Top Weekly Themes
- January employment report much better than expected, and wage growth still moderate: January nonfarm payrolls of +225K beat consensus for a 161.5K gain. Perhaps even more critical for stocks, average hourly earnings remained muted at 3.1% year-over-year growth. Solid, but not rapidly accelerating, wage growth is what equity investors want. If labor costs are stable, corporate profits may come under less pressure than many expect, while consumers remain in a healthy position. Muted wage growth also underscores a benign inflation backdrop, unlikely to provoke interest rate increases by the Federal Reserve.
- Stocks continue to climb the Wall of Worry: the coronavirus, a flattening yield curve, Bernie Sanders surging in the democratic polls – the list of worries for the market continues to grow. Perhaps counterintuitive, we think adding a few bricks to the Wall of Worry might be a good thing for the longevity of the bull market. You can jog much longer than you can sprint, and the market has been sprinting higher since last fall. The proverbial Wall of Worry keeps investor sentiment in check, allowing the market to rise in a more orderly manner. We are already seeing the impact on investor sentiment. The AAII Bull – Bear spread was 20 (20% more bulls than bears) two weeks ago. This is much more bullish than average, and often means investors are becoming a bit too optimistic. Today, that reading has pulled back to -1, a good bit below average. A dose of skepticism can be very healthy for stocks.
- Coronavirus still a risk: the number of reported cases is now over 30,000 with the death toll at 600. Additionally, companies are reporting supply chain disruptions and factory closures amid increasing travel restrictions and quarantines. We believe that the market may still be impacted by the virus, and economic data in the first quarter will surely be affected. That said, China will continue to throw money at the problem, with more economic stimulus very likely. This stimulus comes on the heels of a global monetary policy easing cycle that has now lasted over a year. In our view, this will be an important cushion for the global economy, and it increases the likelihood of a sharp rebound once the virus dissipates.

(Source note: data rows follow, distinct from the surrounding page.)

(* ===== verification/LifecycleProps.v ===== *)
(** * LifecycleProps: the state machine is what runs

    The abstract machine is a verdict: an operation on a license at an
    instant stays, goes to a status, or is refused. The code of [Lifecycle],
    run in a transaction of any store that keeps the contract, does exactly
    that, and histories of calls move statuses along the machine's edges. *)

From stdpp Require Import relations.
From S2P Require Import Prelude Errors JsNum Json Types Id Cursor Storage Memory MemoryLaws Lifecycle.

(** ** The abstract machine *)

Inductive verdict : Type :=
| Stay
| Go (s : LicenseStatus)
| Refuse (e : exn).

Definition verdict_of (op : LifecycleOp) (license : License) (now : Instant) : verdict :=
  let s := l_status license in
  match op, s with
  | Tick, _ =>
      let target := effectiveStatus license now in
      if bool_decide (target = s) then Stay else Go target
  | Revoke, revoked => Stay
  | Revoke, _ => Go revoked
  | _, revoked => Refuse errors.licenseRevoked
  | Activate, active => Stay
  | Activate, pending => Go active
  | Activate, _ => Refuse (illegalTransition s active)
  | Suspend, suspended => Stay
  | Suspend, _ => Go suspended
  | Resume, suspended => Go active
  | Resume, _ => Refuse (illegalTransition s active)
  | Expire, expired => Stay
  | Expire, (suspended | pending) => Refuse (illegalTransition s expired)
  | Expire, _ => Go expired
  | Renew _, suspended => Refuse (illegalTransition s active)
  | Renew _, _ => Go active
  end.

(** The columns an operation writes. *)
Definition op_patch (op : LifecycleOp) (s : LicenseStatus) (now : Instant) : LicensePatch :=
  match op with
  | Activate => mkLicensePatch (Some s) None (Some (Some now)) None None None None None None
  | Renew o =>
      mkLicensePatch (Some s) None None (Some (ro_expires_at o)) (ro_grace_until o) None None None None
  | _ => status_patch s
  end.

Definition op_event (op : LifecycleOp) (s : LicenseStatus) : jsstr :=
  match op with
  | Activate => js "license.activated" | Suspend => js "license.suspended"
  | Resume => js "license.resumed" | Revoke => js "license.revoked"
  | Expire => js "license.expired" | Renew _ => js "license.renewed"
  | Tick => if bool_decide (s = grace) then js "license.grace_entered" else js "license.expired"
  end.

Definition op_options (op : LifecycleOp) (opts : TransitionOptions) : TransitionOptions :=
  match op with Renew o => ro_transition o | _ => opts end.

Section Refinement.
Context {W : Type} {HC : HasClock W} {ST : Storage W} {SL : StorageLaws W}.

(** What one committed operation leaves: the new row in its place and one
    audit row naming the event, the actor and both states. *)
Definition committed (op : LifecycleOp) (s : LicenseStatus) (opts : TransitionOptions) (now : Instant)
    (license next : License) (w w' : W) : Prop :=
  exists stamp audit_id,
    next = patch_license license (op_patch op s now) stamp
    /\ tables w' =
         set_audit (map_set (s_audit (tables w)) audit_id
           (audit_row audit_id
              (transition_audit license next (op_event op s) now (op_options op opts))))
         (set_licenses (map_set (s_licenses (tables w)) (l_id license) next) (tables w)).

(** The body of a step: it throws, or it commits; either way the depth of
    open transactions is kept. *)
Lemma update_audit_run license patch event now opts w r w' :
  stored w license ->
  (let* updated := updateLicense (l_id license) patch in
   do* writeAudit license updated event now opts; ret updated) w = (r, w') ->
  tx_depth w' = tx_depth w /\
  match r with
  | Throw _ => True
  | Ok next => exists stamp audit_id, next = patch_license license patch stamp
      /\ tables w' = set_audit (map_set (s_audit (tables w)) audit_id
           (audit_row audit_id (transition_audit license next event now opts)))
         (set_licenses (map_set (s_licenses (tables w)) (l_id license) next) (tables w))
  end.
Proof.
  intros Hst. unfold bind at 1. destruct (updateLicense _ _ w) as [[u|e] w1] eqn:Hu;
    destruct (updateLicense_law _ _ _ _ _ _ Hst Hu) as [Hd1 Hr1]; [|by intros [= <- <-]].
  destruct Hr1 as (t & -> & Ht1). unfold writeAudit, bind, ret.
  destruct (appendAudit _ w1) as [[row|e] w2] eqn:Ha; destruct (appendAudit_law _ _ _ _ Ha) as [Hd2 Hr2];
    intros [= <- <-]; (split; [congruence|]); [|done].
  destruct Hr2 as [Hrow Ht2]. exists t, (a_id row). split; [done|]. rewrite Ht2, Ht1.
  rewrite Hrow at 2. done.
Qed.

Lemma apply_transition_run license patch event opts now w r w' :
  stored w license -> (nowIso w).1 = Ok now ->
  apply_transition license patch event opts w = (r, w') ->
  tx_depth w' = tx_depth w /\
  match r with
  | Throw _ => True
  | Ok next => exists stamp audit_id, next = patch_license license (patch now) stamp
      /\ tables w' = set_audit (map_set (s_audit (tables w)) audit_id
           (audit_row audit_id (transition_audit license next event now opts)))
         (set_licenses (map_set (s_licenses (tables w)) (l_id license) next) (tables w))
  end.
Proof.
  intros Hst Hn. unfold apply_transition, bind at 1. pose proof (nowIso_frame w) as [Ht Hd].
  destruct (nowIso w) as [rn w1]. simpl in *. subst rn. intros H.
  apply update_audit_run in H; [|unfold stored; by rewrite Ht]. by rewrite Hd, Ht in H.
Qed.

(** What [run_op] does, against the verdict. *)
Lemma run_op_verdict op license opts now w r w' :
  stored w license -> (nowIso w).1 = Ok now -> run_op op license opts w = (r, w') ->
  tx_depth w' = tx_depth w /\
  match verdict_of op license now with
  | Refuse e => r = Throw e
  | Stay => r = Ok license /\ tables w' = tables w
  | Go s => match r with Throw _ => True | Ok next => committed op s opts now license next w w' end
  end.
Proof.
  intros Hst Hn H. destruct op; cbn [run_op] in H.
  7:{ unfold tick, bind at 1 in H. pose proof (nowIso_frame w) as [Ht Hd].
      destruct (nowIso w) as [rn w1]. simpl in *. subst rn. cbv zeta in H. unfold verdict_of.
      destruct (bool_decide (effectiveStatus license now = l_status license)) eqn:E.
      { unfold ret in H. injection H as <- <-. auto. }
      bool_prop. apply effectiveStatus_tick in E.
      assert (Hst1 : stored w1 license) by (unfold stored; by rewrite Ht).
      destruct (effectiveStatus license now) eqn:Es; inversion E; subst;
        (apply update_audit_run in H; [|done]); rewrite Ht, Hd in H; exact H. }
  all: unfold activate, suspend, resume, revoke, expire, renew, assertNotRevoked in H;
    unfold verdict_of; destruct (l_status license) eqn:Es; cbn in H;
    try (unfold throw, ret in H; injection H as <- <-; auto; fail).
  all: apply (apply_transition_run _ _ _ _ now) in H; auto.
Qed.

Lemma run_op_depth op license opts w r w' :
  stored w license -> run_op op license opts w = (r, w') -> tx_depth w' = tx_depth w.
Proof.
  intros Hst H. destruct (nowIso w).1 as [now|e] eqn:Hn; [by eapply run_op_verdict|].
  pose proof (nowIso_frame w) as [_ Hd].
  assert (Ha : forall patch event o, apply_transition license patch event o w = (r, w') -> tx_depth w' = tx_depth w).
  { intros patch event o. unfold apply_transition, bind. destruct (nowIso w) as [rn w1]. simpl in *. subst rn.
    by intros [= _ <-]. }
  destruct op; cbn [run_op] in H.
  7:{ unfold tick, bind at 1 in H. destruct (nowIso w) as [rn w1]. simpl in *. subst rn. by injection H as _ <-. }
  all: unfold activate, suspend, resume, revoke, expire, renew, assertNotRevoked in H;
    destruct (l_status license); cbn in H; try (eapply Ha; exact H);
    unfold throw, ret in H; by inversion H.
Qed.

Lemma run_op_keeps op license opts : keeps (run_op op license opts).
Proof.
  destruct op; cbn [run_op]; unfold activate, suspend, resume, revoke, expire, renew, tick,
    apply_transition, writeAudit; cbv zeta; keeps_steps.
Qed.

(** The same inside a transaction: what threw is undone. *)
Lemma run_op_tx op license opts now w r w' :
  stored w license -> tx_depth w = 0 -> (nowIso w).1 = Ok now ->
  withTransaction (run_op op license opts) w = (r, w') ->
  tx_depth w' = 0 /\
  match verdict_of op license now with
  | Refuse e => r = Throw e /\ tables w' = tables w
  | Stay => r = Ok license /\ tables w' = tables w
  | Go s => match r with
            | Throw _ => tables w' = tables w
            | Ok next => committed op s opts now license next w w'
            end
  end.
Proof.
  intros Hst Hd Hn H.
  destruct (withTransaction_law _ (run_op op license opts) w Hd) as (w0 & Ht0 & Hd0 & Hn0 & Hlaw).
  destruct (run_op op license opts w0) as [r0 w1] eqn:Hrun. destruct Hlaw as (w2 & Htx & Hd2 & Ht2).
  rewrite Htx in H. injection H as <- <-.
  apply (run_op_verdict _ _ _ now) in Hrun; [|unfold stored; by rewrite Ht0|by rewrite Hn0].
  destruct Hrun as [Hd1 Hv]. split; [lia|].
  destruct (verdict_of op license now).
  - destruct Hv as [-> Hv]. split; [done|]. by rewrite Ht2, Hv.
  - destruct r0 as [next|e]; [|done]. unfold committed in *. by rewrite Ht2, <- Ht0.
  - subst r0. done.
Qed.
End Refinement.

(** ** Calls and histories

    The admin route's [lifecycleTransition] ([http/admin-handlers.ts]) fetches
    the license and then transacts; a missing license is its 404, here
    [None]. *)
Section Calls.
Context {W : Type} {HC : HasClock W} {ST : Storage W}.

Definition lifecycleTransition (id : UUIDv7) (op : LifecycleOp) (opts : TransitionOptions)
  : prog W (option License) :=
  let* found := getLicense id in
  match found with
  | None => ret None
  | Some license => let* updated := withTransaction (run_op op license opts) in ret (Some updated)
  end.

Record Call : Type := mkCall { call_id : UUIDv7; call_op : LifecycleOp; call_opts : TransitionOptions }.

(** One call after another, whatever each returns. *)
Definition run_calls (calls : list Call) (w : W) : W :=
  fold_left (fun w c => (lifecycleTransition (call_id c) (call_op c) (call_opts c) w).2) calls w.
End Calls.

Section Histories.
Context {W : Type} {HC : HasClock W} {ST : Storage W} {SL : StorageLaws W}.

Lemma verdict_transition op license now s :
  verdict_of op license now = Go s -> transition op (l_status license) s.
Proof.
  destruct op; unfold verdict_of; try (destruct (l_status license); intros H; simplify_eq; constructor; auto; fail).
  destruct (bool_decide _) eqn:E; [done|]. bool_prop. intros [= <-]. by apply effectiveStatus_tick.
Qed.

(** One call, seen from any license: its row stays or moves along one
    edge. *)
Lemma call_moves op id opts w jd l r w' :
  tx_depth w = 0 -> keyed l_id (s_licenses (tables w)) ->
  map_get (s_licenses (tables w)) jd = Some l ->
  lifecycleTransition id op opts w = (r, w') ->
  tx_depth w' = 0 /\ keyed l_id (s_licenses (tables w')) /\
  exists l', map_get (s_licenses (tables w')) jd = Some l'
    /\ (l' = l \/ transition op (l_status l) (l_status l')).
Proof.
  intros Hd Hk Hl. unfold lifecycleTransition, bind at 1. rewrite getLicense_law.
  destruct (map_get (s_licenses (tables w)) id) as [cur|] eqn:Ec; [|intros [= <- <-]; eauto 10].
  assert (Hid : l_id cur = id) by (by eapply keyed_get).
  assert (Hst : stored w cur) by (unfold stored; by rewrite Hid).
  destruct (withTransaction_law _ (run_op op cur opts) w Hd) as (w0 & Ht0 & Hd0 & _ & Hlaw).
  destruct (run_op op cur opts w0) as [r0 w1] eqn:Hrun. destruct Hlaw as (w2 & Htx & Hd2 & Ht2).
  unfold bind. rewrite Htx. destruct r0 as [next|e]; intros [= <- <-].
  - apply run_op_ok in Hrun as [Hr [Hd1 Hid']]; [|unfold stored; by rewrite Ht0].
    split; [lia|]. destruct Hr as [[-> Hs]|[(row & _ & _ & _ & Ht) Htr]].
    + rewrite Ht2, Hs, Ht0. eauto 10.
    + rewrite Ht2, Ht, Ht0. cbn [s_licenses set_audit set_licenses].
      split; [apply keyed_set; [done|congruence]|].
      rewrite map_get_set. case_decide as Hj; [|eauto]. rewrite Hid in Hj. subst jd. simplify_eq. eauto.
  - assert (Hd1 : tx_depth w1 = tx_depth w0) by (eapply run_op_depth; [|exact Hrun]; unfold stored; by rewrite Ht0).
    rewrite Ht2. split; [lia|eauto].
Qed.

Lemma run_calls_moves calls : forall w jd l,
  tx_depth w = 0 -> keyed l_id (s_licenses (tables w)) ->
  map_get (s_licenses (tables w)) jd = Some l ->
  exists l', map_get (s_licenses (tables (run_calls calls w))) jd = Some l'
    /\ rtc moves (l_status l) (l_status l') /\ (l_status l = revoked -> l' = l).
Proof.
  induction calls as [|c calls IH]; intros w jd l Hd Hk Hl; [by exists l|].
  unfold run_calls in *. cbn [fold_left].
  destruct (lifecycleTransition (call_id c) (call_op c) (call_opts c) w) as [r w'] eqn:Hc.
  destruct (call_moves _ _ _ _ _ _ _ _ Hd Hk Hl Hc) as (Hd' & Hk' & l1 & Hl1 & Hm). cbn [snd].
  destruct (IH w' jd l1 Hd' Hk' Hl1) as (l2 & Hl2 & Hr & Hrev). exists l2. split; [done|].
  destruct Hm as [->|Htr]; [done|]. split.
  - eapply rtc_l; [by eexists|done].
  - intros Hs. rewrite Hs in Htr. by apply revoked_terminal in Htr.
Qed.

(** ** Properties *)


(** C6: over any history of calls, on this license and on others, with
    whatever fails among them, a license's status moves along the edges of
    the machine, and the row of a revoked license never changes again. *)
Theorem revoked_forever calls w id l :
  tx_depth w = 0 -> keyed l_id (s_licenses (tables w)) ->
  map_get (s_licenses (tables w)) id = Some l ->
  exists l', map_get (s_licenses (tables (run_calls calls w))) id = Some l'
    /\ rtc moves (l_status l) (l_status l') /\ (l_status l = revoked -> l' = l).
Proof. apply run_calls_moves. Qed.
End Histories.

(** ** On the memory adapter *)

(** A world with one license and a fixed clock (2026-01-01). *)
Definition sample_iso : Instant := js "2026-01-01T00:00:00.000000Z".
Definition sample_license (s : LicenseStatus) : License :=
  mkLicense (js "l1") None None (js "User") (js "42") (js "K") s 2 false None
    (Some (js "2026-02-01T00:00:00.000000Z")) None (plain []) sample_iso sample_iso.
Definition sample_world (s : LicenseStatus) : World :=
  mkWorld (set_licenses [(js "l1", sample_license s)] emptyState) 0
    (fixedClock 1767225600000 sample_iso) Z.of_nat.


Lemma revoked_forever_witness :
  let calls := [mkCall (js "l1") Revoke no_options; mkCall (js "l1") Resume no_options;
                mkCall (js "l1") Activate no_options] in
  exists l', map_get (s_licenses (tables (run_calls calls (sample_world suspended)))) (js "l1") = Some l'
    /\ rtc moves suspended (l_status l') /\ (suspended = revoked -> l' = sample_license suspended).
Proof.
  apply (revoked_forever _ (sample_world suspended) (js "l1") (sample_license suspended));
    [reflexivity| |reflexivity].
  split; [decided|]. apply Forall_singleton. reflexivity.
Defined.

(** A snapshot taken before another request revoked the license: the
    transition checks the snapshot, so committing it brings the license
    back. The handler reads the license outside the transaction. *)
Example stale_snapshot_unrevokes :
  let stale := sample_license active in
  let '(_, w1) := lifecycleTransition (js "l1") Revoke no_options (sample_world active) in
  let '(_, w2) := withTransaction (run_op Suspend stale no_options) w1 in
  (l_status <$> map_get (s_licenses (tables w1)) (js "l1"),
   l_status <$> map_get (s_licenses (tables w2)) (js "l1")) = (Some revoked, Some suspended).
Proof. vm_compute. reflexivity. Qed.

|Equities||Week (%)||YTD (%)||1-Year (%)||3-Year (%)||5-Year (%)||Div Yield (%)|
|Russell 1000 Value||(1.4)||(1.8)||14.4||27.9||47.2||2.42|
|Russell 1000 Growth||(0.6)||3.4||27.6||73.8||102.3||1.05|
|Bloomberg/Barc US Aggregate||0.2||2.0||9.9||14.3||17.2||2.03|
|Bloomberg/Barc US High Yield||0.1||0.1||8.7||18.1||32.6||5.47|
|Bloomberg/Barc Muni Bond||0.1||1.8||8.6||16.0||19.8||1.48|
|Bloomberg/Barc Global Agg. Ex U.S.||0.0||0.5||5.3||12.9||12.5||0.79|
|Crude Oil (WTI) ($/bbl)||(3.9)||(17.9)||(7.2)||(5.5)||(3.1)||50.5|
|Natural Gas ($/mmbtu)||(0.5)||(16.9)||(31.7)||(40.4)||(29.5)||1.9|
As of February 6, 2020 (close)
*Dividend Yield For MSCI EAFE and MSCI EM are from 12/31/2019
- For several months we have discussed the likelihood of a bottoming in global manufacturing, as represented by the Institute for Supply Management’s Purchasing Managers Index (PMI).
- The change in interest rates over the past 24-months has a strong relationship with the future direction of manufacturing.
- We are now just starting to see the true impact of lower interest rates on the economy. Given this relationship, we continue to believe manufacturing data will improve as we move through 2020.
- The most recent PMI reading was reported at 50.9 versus expectations for 48.5 and the prior month reading of 47.8. One reading does not make a trend, however this is directionally what we have been expecting. It is worth pointing out that this data was collected pre-coronavirus, but it is evidence that fundamentals were/are in the process of firming.
- As discussed below, this may have important implications for corporate earnings.
Per our 2020 Outlook, “we believe 2020 will be a year where earnings growth will likely be the primary driver of equity market returns, with valuation expansion/contraction being a less significant factor when compared to 2019.”
Therefore, the trajectory of earnings growth will be critical to the market’s ability to advance. As discussed in the Chart of the Week, we believe manufacturing is in the process of bottoming. This is important because of the historical relationship between leading economic indicators, like manufacturing, and positive earnings revisions.
In the past, as manufacturing data improves, the percentage of positive earnings revisions also begins to increase.